Le processus d’importation de notre Azure Policy ne change pas.

[String]$SubscriptionID = (Get-AzContext).Subscription.id

[String]$Scope = « /subscriptions/$SubscriptionID/ »

[String]$PolicyDefinitionFileURI = « https://raw.githubusercontent.com/Benoitsautierecellenza/DemoPolicy/master/Policies/AZ-ALLOWEDTAGVALUES/AZ-ALLOWEDTAGVALUES-02-RULE.json »

[String]$PolicyParameterFileURI = « https://raw.githubusercontent.com/Benoitsautierecellenza/DemoPolicy/master/Policies/AZ-ALLOWEDTAGVALUES/AZ-ALLOWEDTAGVALUES-02-PARAMETERS.json »

[String]$PolicyName = « AllowedTagValues4UpdatePolicy »

[String]$PolicyDisplayName = « $PolicyName »

New-AzPolicyDefinition -Name $PolicyName `

-DisplayName $PolicyDisplayName `

-Policy $PolicyDefinitionFileURI `

-Parameter $PolicyParameterFileURI `

-Subscription $SubscriptionID `

-Mode All

clip_image013

Tout comme son assignation. La seule subtilité à ce niveau concerne le passage de la liste des valeurs autorisées pour notre tag.

[String]$PolicyAssignname = « Assign-$PolicyName »

$UpdatePolicyTagName = « UpdatePolicy »

$AllowedValues = @(« AlwaysReboot », »RebootIfRequired », »OnlyReboot », »NeverReboot »)

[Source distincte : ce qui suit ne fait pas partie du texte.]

Lemma on_hsys_eq {A} (m : M sys A) c s reg r s' :
  m s = (r, s') → on_hsys m (Host c s reg) = (r, Host c s' reg).
Proof. unfold on_hsys, zoom. cbn. by intros ->. Qed.

Lemma h_now_run h out inp :
  view (h_conn h) out inp →
  ∃ t h', h_now h = (Ok t, h') ∧ t ∈ clock_readings (s_clock (h_sys h)) ∧
    view (h_conn h') out inp ∧ hquiet h h'.
Proof.
  intros Hv. destruct (on_clock_reading (h_sys h)) as (t & s' & Ht & Hin & Hle & Hr).
  exists t. eexists. split_and!; [unfold h_now, on_hsys, zoom; by rewrite Ht|done|done|done].
Qed.

Lemma deadline_in_run set n h out inp :
  (∀ d c, view c out inp → view (set d c) out inp) → view (h_conn h) out inp →
  ∃ h', deadline_in set n h = (Ok tt, h') ∧ view (h_conn h') out inp ∧ hquiet h h'.
Proof.
  intros Hset Hv. destruct (h_now_run h out inp Hv) as (t & h1 & H1 & _ & Hv1 & Hq).
  unfold deadline_in. erewrite bind_Ok by exact H1. eexists. split; [done|]. split; [by apply Hset|done].
Qed.

Lemma deadline_clear_run set h out inp :
  (∀ d c, view c out inp → view (set d c) out inp) → view (h_conn h) out inp →
  ∃ h', deadline_clear set h = (Ok tt, h') ∧ view (h_conn h') out inp ∧ hquiet h h'.
Proof. intros Hset Hv. eexists. split; [done|]. split; [by apply Hset|done]. Qed.

Lemma h_rand_ignoring_run n h out inp :
  view (h_conn h) out inp →
  ∃ bs h', h_rand_ignoring n h = (Ok bs, h') ∧ length bs = n ∧ view (h_conn h') out inp ∧ hstep h h'.
Proof.
  intros Hv. destruct (on_rand_ignoring_ok n (h_sys h)) as (bs & s' & Hr & Hl & Hle).
  exists bs. eexists. split_and!; [unfold h_rand_ignoring, on_hsys, zoom; by rewrite Hr|done..].
Qed.

Lemma h_rand_run n h out inp :
  view (h_conn h) out inp → (n <= length (flatten (s_rand (h_sys h))))%nat →
  ∃ bs h', h_rand n h = (Ok bs, h') ∧ length bs = n ∧ view (h_conn h') out inp ∧ hstep h h'.
Proof.
  intros Hv Hn. destruct (ReadFull_ok n _ Hn) as (r' & Hr & _).
  eexists. eexists. split_and!;
    [unfold h_rand, on_hsys, zoom, rand_Read; by rewrite (on_rand_eq _ _ _ _ Hr)|by apply length_take_le|done..].
Qed.

Lemma write_run b h out inp :
  view (h_conn h) out inp →
  ∃ h', on_conn (conn_Write b) h = (Ok tt, h') ∧ view (h_conn h') (out ++ b) inp ∧ hquiet h h'.
Proof.
  intros (Hc & Hw & Ho & Hi). unfold on_conn, zoom. rewrite conn_Write_ok by done.
  eexists. split; [done|]. split; [|done]. unfold view. cbn. by rewrite Ho.
Qed.

Lemma ignore_write_run b h out inp :
  view (h_conn h) out inp →
  ∃ h', ignore (on_conn (conn_Write b)) h = (Ok tt, h') ∧ view (h_conn h') (out ++ b) inp ∧ hquiet h h'.
Proof.
  intros Hv. destruct (write_run b h out inp Hv) as (h' & H1 & H2). exists h'.
  split; [|done]. unfold ignore, try, bind. by rewrite H1.
Qed.

Lemma read_run k h out bs rest :
  view (h_conn h) out (bs ++ rest) → k = length bs →
  ∃ h', on_conn (conn_ReadFull k) h = (Ok bs, h') ∧ view (h_conn h') out rest ∧ hquiet h h'.
Proof.
  intros (Hc & Hw & Ho & Hi) Hk.
  destruct (conn_ReadFull_app k _ _ _ Hc Hi Hk) as (r' & Hr & Hfl & _).
  unfold on_conn, zoom. rewrite Hr. eexists. split; [done|]. done.
Qed.

Lemma unread_run b h out inp :
  view (h_conn h) out inp → view (unread b (h_conn h)) out (b ++ inp).
Proof. intros (Hc & Hw & Ho & Hi). unfold view. cbn. by rewrite <- Hi. Qed.
End runs.

(** Turn quiet steps into steps and chain them. *)
Ltac hgo := first
  [ eassumption | reflexivity
  | match goal with H : hstep ?a ?b |- hstep ?a ?c => transitivity b; [exact H|]; hgo end ].
Ltac hchain := repeat match goal with H : hquiet _ _ |- _ => destruct H as [H _] end; hgo.

Lemma auth_request_bytes psk nonce bucket :
  length nonce = 16%nat →
  blit 17 (computeToken psk nonce bucket) (blit 1 nonce (blit 0 [ProtocolVersion] (replicate AuthRequestSize x00)))
    = ProtocolVersion :: nonce ++ computeToken psk nonce bucket.
Proof.
  intros Hn. pose proof (length_hmac_sha256 psk (str "daxson-v1:" ++ hex_encode nonce ++ str ":" ++ bucket)) as Ht.
  fold (computeToken psk nonce bucket) in Ht. unfold AuthRequestSize.
  change (replicate 49 x00) with ([] ++ replicate 49 x00). by blit_fields.
Qed.

Lemma auth_response_bytes s sid :
  length sid = 16%nat → blit 1 sid (blit 0 [s] (replicate AuthResponseSize x00)) = s :: sid.
Proof. apply response_Marshal_bytes. Qed.

Lemma length_computeToken psk nonce bucket : length (computeToken psk nonce bucket) = 32%nat.
Proof. apply length_hmac_sha256. Qed.

Lemma writeFailResponse_run h out inp :
  view (h_conn h) out inp →
  ∃ rnd h', writeFailResponse h = (Ok tt, h') ∧ length rnd = 16%nat ∧
    view (h_conn h') (out ++ AuthStatusFail :: rnd) inp ∧ hstep h h'.
Proof.
  intros Hv. destruct (h_rand_ignoring_run 16 h out inp Hv) as (rnd & h1 & E1 & Hl & V1 & S1).
  unfold writeFailResponse. erewrite bind_Ok by exact E1. rewrite auth_response_bytes by done.
  destruct (ignore_write_run (AuthStatusFail :: rnd) h1 out inp V1) as (h2 & E2 & V2 & [S2 _]).
  exists rnd, h2. split_and!; [done|done|done|by etrans].
Qed.

(** The verdict of the pre-shared-key handshake on a request at a time. *)
Definition hmac_valid (hs : Handshaker) (nonce token : bytes) (now : Z) : bool :=
  bool_decide (token = computeToken (hs_psk hs) nonce (timeBucket now)) ||
  bool_decide (token = computeToken (hs_psk hs) nonce (timeBucket (now + -30 * second))).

$PolicyDefinition = Get-AzPolicyDefinition -SubscriptionId $SubscriptionID | Where-Object {$_.Properties.displayname -eq $PolicyDisplayName}

$AssignParameters = @{

‘UpdatePolicyTagName’ = $UpdatePolicyTagName;

‘UpdatePolicyTagAllowedValues’=($AllowedValues)

}

New-AzPolicyAssignment -Name $PolicyAssignname `

-PolicyDefinition $PolicyDefinition `

-Scope $Scope `

-PolicyParameterObject $AssignParameters

clip_image015

 

Associer nos machines virtuelles à des groupes dynamiques

Maintenant, cela se passe dans Azure Automation. Je pars du principe que la fonctionnalité Update Management a été activée sur l’instance Automation. Nous allons créer des Deployment Schedules pour chaque type d’OS et chaque type de Policy. Finalement, on doit créer huit Deployment Schedules. Vu que c’est toujours les mêmes opérations, j’ai industrialisé avec le scripts CreateDeploymentSchedules.ps1. Je vous laisse le personnaliser mais dans l’ensemble, il fait le job et on obtient le résultat ci-dessous :

clip_image017

 

A ce stade, nous n’avons plus qu’à patienter un peu que les groupes dynamiques se peuplent

clip_image019

 

Conclusion

Félicitation, vous avez un exemple fonctionnel de service Patching as A Service. Le procédé est déclinable pour imposer la sauvegarde, il faudra juste un peu d’huile de coude et de Runbooks pour gérer l’enregistrement dans Azure Backup mais c’est le même principe. Ce sera certainement le thème du prochain billet.